关键词:  语音转换  声纹认证  对抗攻击  深度学习
DOI:10.19363/J.cnki.cn10-1380/tn.2020.11.05
投稿时间:2019-12-30修订日期:2020-03-05
基金项目:本课题得到江苏省自然科学基金(No.BK20180080)资助。
Deep Speech Forgery Based on Parameter Transformation and Threat Assessment to Voiceprint Authentication
MIAO Xiaokong,SUN Meng,ZHANG Xiongwei,LI Jiakang,ZHANG Xingyu
College of Command and Control Engineering Intelligent Information Processing Laboratory, Army Engineering University, Nanjing 210007, China
Abstract:
Automatic Speaker verification (ASV) system, as a biometric authentication or recognition mechanism, has been widely used in people’s daily life. However, the system is vulnerable to deception attack in practical application, and the system also faces different potential risks. Voice conversion (VC) usually refers to the technology of “modifying and transforming” a person’s voice characteristics to make it sound like another person’s voice, while keeping the speech content information unchanged.
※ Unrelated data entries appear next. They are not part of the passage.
(* ===== verification/ClusterPage.v ===== *)
(** * The page of one cluster
    (webui/src/app/namespaces/[namespace]/clusters/[cluster]/page.tsx)

    The shards of a cluster with their nodes, slots and migration state, a search
    box, a filter, a sort order, deletion, and the migration dialog. *)

From Stdlib Require Import Qround.
From S2P Require Import Prelude JsString JsNumber JsValue Effects View Api Collate Slots GoShard MigrationDialog.

Record ResourceCounts := MkCounts { shards : Z; nodes : Z; withSlots : Z; migrating : Z }.

(** The interface [ShardData] is the [Shard] of the migration dialog. *)
Notation ShardData := MigrationDialog.Shard.
Notation index := MigrationDialog.index.
Notation slotRanges := MigrationDialog.slotRanges.
Notation migratingSlot := MigrationDialog.migratingSlot.
Notation importingSlot := MigrationDialog.importingSlot.
Notation targetShardIndex := MigrationDialog.targetShardIndex.
Notation nodeCount := MigrationDialog.nodeCount.
Notation hasSlots := MigrationDialog.hasSlots.
Notation hasMigration := MigrationDialog.hasMigration.
Notation hasImporting := MigrationDialog.hasImporting.

Record State := MkState {
  shardsData : list ShardData;
  resourceCounts : ResourceCounts;
  loading : bool;
  deletingShardIndex : option nat;
  searchTerm : string;
  filterOpen : bool;
  sortOpen : bool;
  filterOption : string;
  sortOption : string;
  expandedSlots : gset nat;
  migrationDialogOpen : bool }.

Definition init : State :=
  MkState [] (MkCounts 0 0 0 0) true None "" false false "all" "index-asc" ∅ false.

Definition setShardsData (d : list ShardData) (s : State) : State :=
  MkState d (resourceCounts s) (loading s) (deletingShardIndex s) (searchTerm s) (filterOpen s) (sortOpen s)
    (filterOption s) (sortOption s) (expandedSlots s) (migrationDialogOpen s).
Definition setResourceCounts (c : ResourceCounts) (s : State) : State :=
  MkState (shardsData s) c (loading s) (deletingShardIndex s) (searchTerm s) (filterOpen s) (sortOpen s)
    (filterOption s) (sortOption s) (expandedSlots s) (migrationDialogOpen s).
Definition setLoading (b : bool) (s : State) : State :=
  MkState (shardsData s) (resourceCounts s) b (deletingShardIndex s) (searchTerm s) (filterOpen s) (sortOpen s)
    (filterOption s) (sortOption s) (expandedSlots s) (migrationDialogOpen s).
Definition setDeletingShardIndex (i : option nat) (s : State) : State :=
  MkState (shardsData s) (resourceCounts s) (loading s) i (searchTerm s) (filterOpen s) (sortOpen s)
    (filterOption s) (sortOption s) (expandedSlots s) (migrationDialogOpen s).
Definition setSearchTerm (t : string) (s : State) : State :=
  MkState (shardsData s) (resourceCounts s) (loading s) (deletingShardIndex s) t (filterOpen s) (sortOpen s)
    (filterOption s) (sortOption s) (expandedSlots s) (migrationDialogOpen s).
Definition setFilterAnchorEl (b : bool) (s : State) : State :=
  MkState (shardsData s) (resourceCounts s) (loading s) (deletingShardIndex s) (searchTerm s) b (sortOpen s)
    (filterOption s) (sortOption s) (expandedSlots s) (migrationDialogOpen s).
Definition setSortAnchorEl (b : bool) (s : State) : State :=
  MkState (shardsData s) (resourceCounts s) (loading s) (deletingShardIndex s) (searchTerm s) (filterOpen s) b
    (filterOption s) (sortOption s) (expandedSlots s) (migrationDialogOpen s).
Definition setFilterOption (o : string) (s : State) : State :=
  MkState (shardsData s) (resourceCounts s) (loading s) (deletingShardIndex s) (searchTerm s) (filterOpen s)
    (sortOpen s) o (sortOption s) (expandedSlots s) (migrationDialogOpen s).
Definition setSortOption (o : string) (s : State) : State :=
  MkState (shardsData s) (resourceCounts s) (loading s) (deletingShardIndex s) (searchTerm s) (filterOpen s)
    (sortOpen s) (filterOption s) o (expandedSlots s) (migrationDialogOpen s).
Definition setExpandedSlots (e : gset nat) (s : State) : State :=
  MkState (shardsData s) (resourceCounts s) (loading s) (deletingShardIndex s) (searchTerm s) (filterOpen s)
    (sortOpen s) (filterOption s) (sortOption s) e (migrationDialogOpen s).
Definition setMigrationDialogOpen (b : bool) (s : State) : State :=
  MkState (shardsData s) (resourceCounts s) (loading s) (deletingShardIndex s) (searchTerm s) (filterOpen s)
    (sortOpen s) (filterOption s) (sortOption s) (expandedSlots s) b.

(** ** One shard *)

Definition isActiveMigration (migratingSlot : value) : bool :=
  negb (strict_eq migratingSlot VNull) && negb (strict_eq migratingSlot VUndefined)
  && negb (strict_eq migratingSlot (VStr "")) && negb (strict_eq migratingSlot (VStr "-1")).

Definition isActiveImport (importingSlot : value) : bool :=
  negb (strict_eq importingSlot VNull) && negb (strict_eq importingSlot VUndefined)
  && negb (strict_eq importingSlot (VStr "")) && negb (strict_eq importingSlot (VStr "-1")).

(** [v?.length || 0]; an object that is not an array has no length. *)
Definition len_or_zero (v : value) : Z :=
  match v with
  | VArr l => Z.of_nat (length l)
  | VStr s => Z.of_nat (String.length s)
  | _ => 0
  end.

(** [v && v.length > 0] *)
Definition non_empty (v : value) : bool := truthy v && (0 <? len_or_zero v).

(** The row fetchData and refreshShardData build. *)
Definition processShard (i : nat) (shard : value) : result ShardData :=
  nodes ← get shard "nodes";
  ranges ← get shard "slot_ranges";
  mig ← get shard "migrating_slot";
  imp ← get shard "import_slot";
  target ← get shard "target_shard_index";
  let migratingSlot := js_or mig (VStr "") in
  let importingSlot := js_or imp (VStr "") in
  Ok (MigrationDialog.MkShard i (elements (js_or nodes (VArr []))) (elements (js_or ranges (VArr [])))
        migratingSlot importingSlot (js_or target (vnum (-1))) (len_or_zero nodes) (non_empty ranges)
        (isActiveMigration migratingSlot) (isActiveImport importingSlot)).

(** [v !== null && v !== undefined ? v : -1] *)
Definition or_minus_one (v : value) : value := if nullish v then vnum (-1) else v.
(* ===== verification/ShardPage.v ===== *)
(** * The page of one shard
    (webui/src/app/namespaces/[namespace]/clusters/[cluster]/shards/[shard]/page.tsx)

    The nodes of a shard, a search box, a filter, a sort order, deletion of
    nodes, and the failover dialog.  The shard is kept as the value the server
    sent, so a render may throw. *)

From Stdlib Require Import Qround.
From S2P Require Import Prelude JsString JsNumber JsValue Effects View Api Collate Utils Slots GoShard FailoverDialog.

Record State := MkState {
  nodesData : value;
  loading : bool;
  deletingNodeIndex : option nat;
  searchTerm : string;
  filterOpen : bool;
  sortOpen : bool;
  filterOption : string;
  sortOption : string;
  failoverDialogOpen : bool }.

Definition init : State := MkState VNull true None "" false false "all" "index-asc" false.

Definition setNodesData (v : value) (s : State) : State :=
  MkState v (loading s) (deletingNodeIndex s) (searchTerm s) (filterOpen s) (sortOpen s) (filterOption s)
    (sortOption s) (failoverDialogOpen s).
Definition setLoading (b : bool) (s : State) : State :=
  MkState (nodesData s) b (deletingNodeIndex s) (searchTerm s) (filterOpen s) (sortOpen s) (filterOption s)
    (sortOption s) (failoverDialogOpen s).
Definition setDeletingNodeIndex (i : option nat) (s : State) : State :=
  MkState (nodesData s) (loading s) i (searchTerm s) (filterOpen s) (sortOpen s) (filterOption s)
    (sortOption s) (failoverDialogOpen s).
Definition setSearchTerm (t : string) (s : State) : State :=
  MkState (nodesData s) (loading s) (deletingNodeIndex s) t (filterOpen s) (sortOpen s) (filterOption s)
    (sortOption s) (failoverDialogOpen s).
Definition setFilterAnchorEl (b : bool) (s : State) : State :=
  MkState (nodesData s) (loading s) (deletingNodeIndex s) (searchTerm s) b (sortOpen s) (filterOption s)
    (sortOption s) (failoverDialogOpen s).
Definition setSortAnchorEl (b : bool) (s : State) : State :=
  MkState (nodesData s) (loading s) (deletingNodeIndex s) (searchTerm s) (filterOpen s) b (filterOption s)
    (sortOption s) (failoverDialogOpen s).
Definition setFilterOption (o : string) (s : State) : State :=
  MkState (nodesData s) (loading s) (deletingNodeIndex s) (searchTerm s) (filterOpen s) (sortOpen s) o
    (sortOption s) (failoverDialogOpen s).
Definition setSortOption (o : string) (s : State) : State :=
  MkState (nodesData s) (loading s) (deletingNodeIndex s) (searchTerm s) (filterOpen s) (sortOpen s)
    (filterOption s) o (failoverDialogOpen s).
Definition setFailoverDialogOpen (b : bool) (s : State) : State :=
  MkState (nodesData s) (loading s) (deletingNodeIndex s) (searchTerm s) (filterOpen s) (sortOpen s)
    (filterOption s) (sortOption s) b.
(* ===== verification/SlotTable.v ===== *)
(** * The table of slots (util/slot.go)

    For every slot a key that belongs to it.  The comment of the source says that
    the table holds the shortest possible alphanumeric strings that redis's crc16
    maps to the slots; this is checked here, entry by entry, against the checksum
    as the specification of Redis Cluster defines it. *)

From stdpp Require Import pmap.
From S2P Require Import Prelude.
(** The listener connects again, or a notification has no colon: the process dies. *)
Lemma pg_reconnect_crashes v r q e : Pg.pg_step Tau (Pg.St v r q e Pg.Listen) (Pg.Crashed v) /\ stuck (Pg.Crashed v).
Proof. split; [by apply (Pg.notify None)|]. intros l s' Hs. inversion Hs. Qed.

Lemma pg_malformed_crashes v r q e extra : any_char (Ascii.eqb ":") extra = false -> Pg.pg_step Tau (Pg.St v r q e Pg.Listen) (Pg.Crashed v).
Proof. intros Hc. apply (Pg.notify (Some extra)). unfold Pg.notified. by rewrite cut_none. Qed.

(** A leader whose session is gone still names itself, while it looks for another
    session and until it sees the next holder. *)
Lemma etcd_loses_session v q o :
  let s := Etcd.St v true q Etcd.Hold o in
  Etcd.etcd_step Tau s (Etcd.St v true q Etcd.Session o) /\ (forall s', rtc (Etcd.etcd_step Tau) s s' -> Etcd.leaderID s' = v).
Proof.
  intros s. split; [constructor|]. change v with (el_leader s). intros s' Hr.
  induction Hr as [|s0 s1 s2 Hs _ IH]; [done|]. rewrite IH. by apply (el_keeps Tau).
Qed.

(** The state of an engine that campaigns, and has seen nothing. *)
Definition etcd_campaigning : Etcd.etcd_state := Etcd.St "" false false Etcd.Campaign Etcd.Watch.

Lemma etcd_campaigns : rtc unseen (Etcd.St "" false false Etcd.Top Etcd.First) etcd_campaigning.
Proof.
  assert (Ht : forall s s', Etcd.etcd_step Tau s s' -> unseen s s') by (intros s s' Hs; by exists Tau).
  eapply rtc_l; [apply Ht; constructor|]. eapply rtc_l; [apply Ht, Etcd.session_created|]. apply rtc_once, Ht. constructor.
Qed.

(** Two processes of a world that have seen what the service named: [a] has seen
    the first holder, itself; [b] the one after. *)
Definition demo_world (hs : list string) (seen_a seen_b : nat) (leader_a leader_b : string) : world Etcd.etcd_state :=
  MkWorld hs [MkProcess "a" (Etcd.St leader_a true false Etcd.Campaign (Etcd.Tell true)) (Some seen_a);
              MkProcess "b" (Etcd.St leader_b true false Etcd.Campaign (Etcd.Tell true)) (Some seen_b)].

Lemma demo_world_reached ka kb la lb : ["a"; "b"] !! ka = Some la -> ["a"; "b"] !! kb = Some lb -> wreach (demo_world ["a"; "b"] ka kb la lb).
Proof.
  intros Ha Hb.
  assert (H0 : wreach (MkWorld (S := Etcd.etcd_state) []
    [MkProcess "a" (Etcd.St "" false false Etcd.Top Etcd.First) None; MkProcess "b" (Etcd.St "" false false Etcd.Top Etcd.First) None])).
  { constructor. repeat constructor. }
  eapply wreach_rtc in H0 as H1; [|eapply (wsteps_drive _ _ 0); [reflexivity|exact etcd_campaigns]]. cbn in H1.
  eapply wreach_rtc in H1 as H2; [|eapply (wsteps_drive _ _ 1); [reflexivity|exact etcd_campaigns]]. cbn in H2. clear H0 H1.
  eapply wreach_step in H2; [|by apply (WHold _ _ "a")]. eapply wreach_step in H2; [|by apply (WHold _ _ "b")].
  eapply wreach_step in H2; [|eapply (WSees _ _ 0); [done|exact Ha|apply Etcd.watch_leader]].
  eapply wreach_step in H2; [|eapply (WSees _ _ 1); [done|exact Hb|apply Etcd.watch_leader]]. exact H2.
Qed.

(** A process that has not seen the last holder may take itself for the leader
    beside it. *)
Lemma two_leaders :
  let w := demo_world ["a"; "b"] 0 1 "a" "b" in
  wreach w /\ Forall (fun p => IsLeader (pr_id p) (el_leader (pr_engine p)) = true) (processes w).
Proof. split; [by apply demo_world_reached|]. repeat constructor. Qed.

Lemma leaders_agree_witness :
  el_leader (Etcd.St "b" true false Etcd.Campaign (Etcd.Tell true)) = "b" /\
  last (holders (demo_world ["a"; "b"] 1 1 "b" "b")) = Some "b".
Proof.
  destruct (leaders_agree (demo_world ["a"; "b"] 1 1 "b" "b") 0 1 _ _ (demo_world_reached 1 1 "b" "b" eq_refl eq_refl) eq_refl eq_refl)
    as (_ & Hl & _); [by exists 1%nat..|]. split; [reflexivity|exact Hl].
Defined.

(** [a] was the leader and has not seen [b] yet. *)
Lemma leaders_catch_up_witness :
  exists w' p', rtc wstep (demo_world ["a"; "b"] 0 1 "a" "b") w' /\ processes w' !! 0%nat = Some p' /\ el_leader (pr_engine p') = "b".
Proof.
  destruct (leaders_catch_up (demo_world ["a"; "b"] 0 1 "a" "b") 0 _ "b" (demo_world_reached 0 1 "a" "b" eq_refl eq_refl) eq_refl)
    as (w' & p' & Hr & _ & Hp & _ & _ & Hl); [reflexivity..|].
  exists w', p'. split; [exact Hr|]. split; [rewrite Hp; reflexivity|exact Hl].
Defined.

(** A process whose engine has become the leader before the controller ran. *)
Lemma elections_supervise_witness :
  let s := Etcd.St "me" true false Etcd.Campaign (Etcd.Tell true) in
  exists s' σ', rtc (@pstep _ etcd_elector _ demo_engine demo_failover "me") (s, seeing s demo_cstate) (s', σ') /\
    c_clusters σ' !! "ns/c" = Some (MkClusterChecker "ns" "c" (3 * time_Second) 4).
Proof.
  intros s.
  destruct (@elections_supervise _ etcd_elector etcd_elector_laws _ demo_engine demo_engine_laws demo_failover "me" s (seeing s demo_cstate))
    as (s' & σ' & Hr & _ & _ & _ & _ & Hc); [|reflexivity..|].
  - apply preach_start; [|exact demo_cstarted].
    eapply eready_step; [| |apply Etcd.watch_leader]; [|exact I]. eapply eready_step; [| |apply Etcd.offer_first]; [|exact I].
    eapply eready_step; [| |apply Etcd.session_created]; [|exact I]. eapply eready_step; [| |apply Etcd.top_go]; [|exact I].
    apply eready_start. constructor.
  - exists s', σ'. split; [exact Hr|]. refine (eq_trans (Hc "ns" "c" eq_refl eq_refl _) _); vm_compute; reflexivity.
Defined.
VC could generate the voice of a specific target speaker, and it is difficult to distinguish the converted voice and the target voice in auditory perception. But for the speaker verification system, the auditory similarity is not enough to cheat the authentication system. This paper analyzes Mel cepstrum, a common feature vector extracted in speech conversion and speaker verification, and realizes more accurate conversion of Mel cepstrum with joint dynamic features by using a two-way long and short-time memory network with improved depth residuals. At the same time, the loss function is changed to optimize the performance of the conversion network and the global mean filter is introduced to filter out the cepstrum clutter generated in the conversion process and improve the quality of the converted voice as a whole. At the same time, the similarity of speech conversion is improved and the subjective perception is not decreased. And the converted voice is used to cheat two different speaker verification systems. Experiments show that the system can successfully cheat these authentication systems, and has a high success rate.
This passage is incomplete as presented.